### Provided records
= Beginning of Section =

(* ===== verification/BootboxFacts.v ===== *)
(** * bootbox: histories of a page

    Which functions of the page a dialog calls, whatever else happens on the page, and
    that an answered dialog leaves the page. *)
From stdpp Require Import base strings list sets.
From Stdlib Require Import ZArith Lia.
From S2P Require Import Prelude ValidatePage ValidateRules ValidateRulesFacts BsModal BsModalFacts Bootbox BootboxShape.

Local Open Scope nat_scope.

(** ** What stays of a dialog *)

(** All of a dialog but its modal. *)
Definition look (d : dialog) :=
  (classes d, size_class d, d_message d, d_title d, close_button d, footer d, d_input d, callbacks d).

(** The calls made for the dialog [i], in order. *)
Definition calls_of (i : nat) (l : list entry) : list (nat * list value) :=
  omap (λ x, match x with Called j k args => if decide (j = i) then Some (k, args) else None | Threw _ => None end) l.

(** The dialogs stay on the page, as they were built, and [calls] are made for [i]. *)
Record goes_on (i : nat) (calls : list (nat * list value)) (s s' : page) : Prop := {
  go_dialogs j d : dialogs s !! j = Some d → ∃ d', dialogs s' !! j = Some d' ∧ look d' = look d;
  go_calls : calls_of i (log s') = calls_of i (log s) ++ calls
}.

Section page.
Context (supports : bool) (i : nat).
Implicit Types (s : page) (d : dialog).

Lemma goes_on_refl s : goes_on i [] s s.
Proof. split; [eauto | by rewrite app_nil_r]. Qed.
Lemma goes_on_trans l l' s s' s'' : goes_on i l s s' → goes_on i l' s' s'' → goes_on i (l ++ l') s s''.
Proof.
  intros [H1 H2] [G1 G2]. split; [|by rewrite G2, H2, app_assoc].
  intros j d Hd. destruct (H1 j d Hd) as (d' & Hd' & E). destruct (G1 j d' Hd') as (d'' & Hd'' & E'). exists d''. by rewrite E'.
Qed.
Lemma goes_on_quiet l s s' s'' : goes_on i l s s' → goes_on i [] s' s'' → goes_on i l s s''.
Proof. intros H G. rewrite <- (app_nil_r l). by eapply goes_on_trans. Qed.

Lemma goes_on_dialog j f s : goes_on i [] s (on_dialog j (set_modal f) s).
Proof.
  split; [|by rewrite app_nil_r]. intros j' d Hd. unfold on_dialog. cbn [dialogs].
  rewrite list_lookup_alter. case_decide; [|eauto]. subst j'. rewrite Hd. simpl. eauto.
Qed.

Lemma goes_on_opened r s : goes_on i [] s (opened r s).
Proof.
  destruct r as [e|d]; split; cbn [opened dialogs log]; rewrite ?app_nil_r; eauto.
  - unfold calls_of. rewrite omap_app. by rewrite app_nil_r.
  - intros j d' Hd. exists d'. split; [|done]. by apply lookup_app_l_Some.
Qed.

= End of Section =

### Exercise
Reproduce word for word the lines of the records above, beginning at the first and ending with the line where "(** The calls" appears, and nothing past it.

### Result of this exercise
(* ===== verification/BootboxFacts.v ===== *)
(** * bootbox: histories of a page

    Which functions of the page a dialog calls, whatever else happens on the page, and
    that an answered dialog leaves the page. *)
From stdpp Require Import base strings list sets.
From Stdlib Require Import ZArith Lia.
From S2P Require Import Prelude ValidatePage ValidateRules ValidateRulesFacts BsModal BsModalFacts Bootbox BootboxShape.

Local Open Scope nat_scope.

(** ** What stays of a dialog *)

(** All of a dialog but its modal. *)
Definition look (d : dialog) :=
  (classes d, size_class d, d_message d, d_title d, close_button d, footer d, d_input d, callbacks d).

(** The calls made for the dialog [i], in order. *)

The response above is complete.